Narasi

Islamisme dan Kelompok Radikal

Beberapa pekan kemarin, kita kembali tersentak dengan berita mengenai 17 WNI yang dideportasi oleh otoritas Turki pada Januari 2017. Mereka diduga akan menuju Suriah dan bergabung dengan ISIS. Mereka terdiri dari orang dewasa dan anak-anak, pria dan wanita. Mereka pun tergolong muda dan berusia dibawah 40 tahun. Bahkan yang cukup mencemaskan, ada juga anak-anak dan balita. Hal ini menunjukan masih ada masyarakat Indonesia yang mudah terkesima, bahkan terjebak, untuk bergabung dengan kelompok radikal. Propaganda untuk merekrut kombatan baru tampaknya cukup membuahkan hasil. Fenomena ini yang menjadi keprihatinan bersama sekaligus pekerjaan  rumah yang perlu dibereskan. Perlu dilakukan edukasi menyeluruh agar tidak semakin banyak orang terbuai oleh sihir kelompok teror semacam ISIS.

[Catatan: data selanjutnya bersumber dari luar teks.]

Lemma exit_starts m cb c to key proof n y p s :
  reachable s -> status (note_at c s) = Active -> to <> 0 ->
  _refundKeyId keccak256 key.1 key.2 ∈ acceptedRefundKeys (settings s) -> p <= amount (note_at c s) ->
  verifies (settlementVerifier (settings s)) proof
    (settlement_signals C_MAX c to key n y p (amount (note_at c s)) (withdrawalSignalX poseidon chainid this to)) = Some true ->
  decodes (Guarded (InitiateWithdrawal c to key proof n y p)) = true -> value m = 0 ->
  0 <= timestamp m + CHALLENGE_WINDOW < 2 ^ 256 ->
  exists s1, transact m cb (Guarded (InitiateWithdrawal c to key proof n y p)) s = Returns (s1, tt)
    /\ reachable s1 /\ exiting c (exit_of m to n y p) s1.
Proof.
  intros Hr Hst Hto Hk Hp Hv Hd Hval Ht.
  destruct (reachable_sound poseidon keccak256 verifies chainid this C_MAX SLASH_BOUNTY Hmax s Hr) as (x & _ & Hs & He).
  set (s0 := with_entered true (with_balance (balance s + value m) s)).
  assert (Hc : notes (book s) !! c = Some (note_at c s)) by (apply note_at_some; congruence).
  destruct (initiate_runs m c to key proof n y p s0) as [s1 H1]; try done.
  { destruct (ns_leaf _ _ _ _ _ (sd_notes _ _ _ _ _ Hs c _ Hc) Hst) as [Hl _]. by eexists. }
  exists (with_entered false s1).
  pose proof (transact_runs poseidon keccak256 verifies chainid this C_MAX SLASH_BOUNTY m cb _ s s1 Hd (fun _ => Hval) He H1) as Htx.
  split; [exact Htx|]. split; [by eapply reachable_transact|].
  apply initiate_ok in H1 as (_ & _ & _ & _ & _ & ->). unfold exiting, note_at.
  cbn [book logged pushed with_tree with_book with_entered notes with_note with_exit exits]. by rewrite !lookup_insert_eq.
Qed.

(** What becomes of an exit, whatever happens short of a slash. *)
Lemma exit_goes_on c e s1 l : reachable s1 -> exiting c e s1 -> is_uint 256 c = true -> Forall (fun a => ~ slashes c a) l ->
  let s2 := run l s1 in
  In (WithdrawalFinalized c (recipient e) (payout e)) (events s2)
  \/ forall m' cb', exitAt e <= timestamp m' -> value m' = 0 -> cb'.2 = true -> balance s2 < 2 ^ 256 ->
       exists s3, transact m' cb' (Guarded (FinalizeWithdrawal c)) s2 = Returns (s3, tt)
         /\ In (WithdrawalFinalized c (recipient e) (payout e)) (events s3) /\ balance s3 = balance s2 - payout e.
Proof.
  intros Hr He Hd Hl s2. destruct (run_exiting c e l _ He Hl) as [[He2 _]|Hin]; [right|by left].
  intros m' cb' Ht' Hval' Hcb Hb. apply (exiting_finalizes m' cb' c e s2); try done. by apply reachable_run.
Qed.

(** C16: an exit cannot be stopped. Whoever holds an active note, an accepted refund key
    and a proof the verifier of the day accepts starts its exit, paused or not, whoever owns
    the contract. Once it has started, and whatever is sent to the contract then - changes of
    every setting, pauses, claims, other exits, callbacks - unless somebody who knows the
    secret key slashes the note, the recipient has been paid, or anyone can have it paid
    after three days: exactly the payout leaves the contract. *)
Theorem exit_cannot_be_stopped m cb c to key proof n y p s :
  reachable s -> status (note_at c s) = Active -> to <> 0 ->
  _refundKeyId keccak256 key.1 key.2 ∈ acceptedRefundKeys (settings s) -> p <= amount (note_at c s) ->
  verifies (settlementVerifier (settings s)) proof
    (settlement_signals C_MAX c to key n y p (amount (note_at c s)) (withdrawalSignalX poseidon chainid this to)) = Some true ->
  decodes (Guarded (InitiateWithdrawal c to key proof n y p)) = true -> value m = 0 ->
  0 <= timestamp m + CHALLENGE_WINDOW < 2 ^ 256 ->
  exists s1, transact m cb (Guarded (InitiateWithdrawal c to key proof n y p)) s = Returns (s1, tt)
  /\ forall l, Forall (fun a => ~ slashes c a) l ->
     let s2 := run l s1 in
     In (WithdrawalFinalized c to p) (events s2)
     \/ forall m' cb', timestamp m + CHALLENGE_WINDOW <= timestamp m' -> value m' = 0 -> cb'.2 = true -> balance s2 < 2 ^ 256 ->
          exists s3, transact m' cb' (Guarded (FinalizeWithdrawal c)) s2 = Returns (s3, tt)
            /\ In (WithdrawalFinalized c to p) (events s3) /\ balance s3 = balance s2 - p.
Proof.
  intros Hr Hst Hto Hk Hp Hv Hd Hval Ht.
  destruct (exit_starts m cb c to key proof n y p s Hr Hst Hto Hk Hp Hv Hd Hval Ht) as (s1 & Htx & Hr1 & He1).
  exists s1. split; [exact Htx|]. intros l Hl.
  apply (exit_goes_on c (exit_of m to n y p) s1 l Hr1 He1); [|exact Hl].
  by do 8 (apply andb_true_iff in Hd as [Hd _]).
Qed.
(** ** Slashes that run *)

Lemma slash_runs x m cb k s : let c := hash poseidon k in
  sound x (book s) (tree s) (balance s) -> 0 <= x -> status (note_at c s) = Active \/ status (note_at c s) = Exiting ->
  k < FIELD_MODULUS -> balance s < 2 ^ 256 -> cb.2 = true ->
  exists s', slash poseidon keccak256 SLASH_BOUNTY m cb k s = Returns (s', tt).
Proof.
  intros c [Hf Hop Hn _ _] Hx0 Hst Hk Hb Hcb.
  assert (Hc : notes (book s) !! c = Some (note_at c s)) by (apply note_at_some; destruct Hst; congruence).
  assert (Hheld : amount (note_at c s) <= owed (notes (book s))).
  { pose proof (owed_covers c (note_at c s) (notes (book s)) (fun c n H => proj1 (ns_amount _ _ _ _ _ (Hn c n H))) Hc) as Hle.
    unfold held in Hle. by destruct Hst as [He|He]; rewrite He in Hle. }
  pose proof (ns_amount _ _ _ _ _ (Hn c _ Hc)) as Ha.
  set (bounty := if amount (note_at c s) <? SLASH_BOUNTY then amount (note_at c s) else SLASH_BOUNTY).
  assert (Hbo : 0 <= bounty <= amount (note_at c s)) by (unfold bounty; destruct (Z.ltb_spec (amount (note_at c s)) SLASH_BOUNTY); lia).
  assert (Hstep : exists s1, (if bool_decide (status (note_at c s) = Active) then _removeLeaf poseidon (leafIndex (note_at c s))
                     else revert_if (negb (bool_decide (status (note_at c s) = Exiting))) NoteNotActive) s = Returns (s1, tt)
                   /\ book s1 = book s /\ balance s1 = balance s).
  { destruct Hst as [He|He].
    - rewrite bool_decide_true by done. destruct (ns_leaf _ _ _ _ _ (Hn c _ Hc) He) as [Hl _].
      eexists. split; [by eapply removeLeaf_eq|]. by split.
    - rewrite bool_decide_false by congruence. rewrite bool_decide_true by done. by exists s. }
  destruct Hstep as (s1 & H1 & Hbook & Hbal).
  unfold slash, add_operator, on_book, _pay. fold c.
  rewrite revert_if_bind, (proj2 (Z.leb_gt _ _) Hk), gets_bind, (returns_bind _ _ _ _ _ H1). fold bounty.
  rewrite update_bind, uint256_bind, in_uint256 by lia. rewrite bind_assoc, gets_bind, bind_assoc, uint256_bind.
  cbn [operatorBalance book with_book with_note]. rewrite Hbook. rewrite in_uint256 by lia.
  rewrite update_bind, bind_assoc, gets_bind, bind_assoc, revert_if_bind. cbn [balance with_book]. rewrite Hbal.
  replace (balance s <? bounty) with false by (symmetry; apply Z.ltb_ge; lia).
  rewrite bind_assoc, update_bind, bind_assoc, update_bind, revert_if_bind, Hcb. by eexists.
Qed.

(** Whoever knows the secret key of an open note can slash it, whatever its state. *)
Lemma known_key_slashes m cb k s : let c := hash poseidon k in
  let d := amount (note_at c s) in
  let bounty := if d <? SLASH_BOUNTY then d else SLASH_BOUNTY in
  reachable s -> status (note_at c s) = Active \/ status (note_at c s) = Exiting ->
  0 <= k < FIELD_MODULUS -> value m = 0 -> balance s < 2 ^ 256 -> cb.2 = true ->
  exists s', transact m cb (Guarded (Slash k)) s = Returns (s', tt)
    /\ status (note_at c s') = Slashed /\ balance s' = balance s - bounty
    /\ operatorBalance (book s') = operatorBalance (book s) + (d - bounty).
Proof.
  intros c d bounty Hr Hst Hk Hv Hb Hcb.
  destruct (reachable_sound poseidon keccak256 verifies chainid this C_MAX SLASH_BOUNTY Hmax s Hr) as (x & Hx & Hs & Hent).
  set (s0 := with_entered true (with_balance (balance s + value m) s)).
  assert (Hbal : balance s0 = balance s) by (cbn; lia).
  destruct (slash_runs x m cb k s0) as [s1 H1]; try done; [by rewrite Hbal|lia|by rewrite Hbal|].
  assert (Hd : decodes (Guarded (Slash k)) = true).
  { assert (Hp : FIELD_MODULUS < 2 ^ 256) by (apply Z.ltb_lt; vm_compute; reflexivity).
    apply in_uint256. split; [apply Hk|]. exact (Z.lt_trans _ _ _ (proj2 Hk) Hp). }
  exists (with_entered false s1). split; [by apply transact_runs|].
  apply slash_ok in H1 as (_ & _ & s2 & s3 & Hb2 & _ & _ & _ & Hbal2 & _ & Ha & ->).
  assert (Hn : note_at (hash poseidon k) s0 = note_at c s) by done. rewrite Hn in Hb2, Ha. fold d bounty in Hb2, Ha.
  destruct Ha as (Hbook & _ & Hbal3 & _). cbn [balance book with_entered logged with_balance] in Hbook, Hbal3 |- *.
  rewrite Hbal3, Hbal. unfold note_at. cbn [book with_entered logged]. rewrite Hbook, Hb2. unfold closing.
  cbn [operatorBalance notes with_operator with_note]. fold c. rewrite lookup_insert_eq. split_and!; [done|lia|done].
Qed.
End History.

Harus diakui, upaya untuk melakukan proteksi dari kelompok radikal membutuhkan ketekunan dan kerja keras yang luar biasa. Terlebih kondisi politik global cukup memprihatinkan. Salah satunya adalah executive order yang ditandatangai oleh Presiden Amerika Serikat Donald Trump. Dalam perintah tersebut, diantaranya adalah larangan visa bagi 7 negara Muslim (Irak, Iran, Suriah, Libya, Yaman, Sudan, dan Somalia). Meskipun keputusan ini akhirnya dianulir oleh Hakim Federal AS James Robart, tetapi isu ini tetap bisa dimanfaatkan sebagai amunisi kelompok radikal untuk kepentingan mereka. Diantaranya propaganda bahwa kaum Muslim saat ini dimusuhi, adanya upaya menekan penyebaran Islam, hingga ajakan agar bergabung dengan kelompok radikal di suatu daerah tertentu. Sebab hanya wilayah tersebut yang mau menerima kaum Muslim dan menjalankan hukum tuhan. Sementara negara-negara lain tidak layak untuk ditempati. Amerika Serikat pun akhirnya dianggap sebagai musuh yang harus diperangi. Termasuk negara-negara lain yang dekat dan menjalin kerjasama dengan negeri Paman Sam tersebut.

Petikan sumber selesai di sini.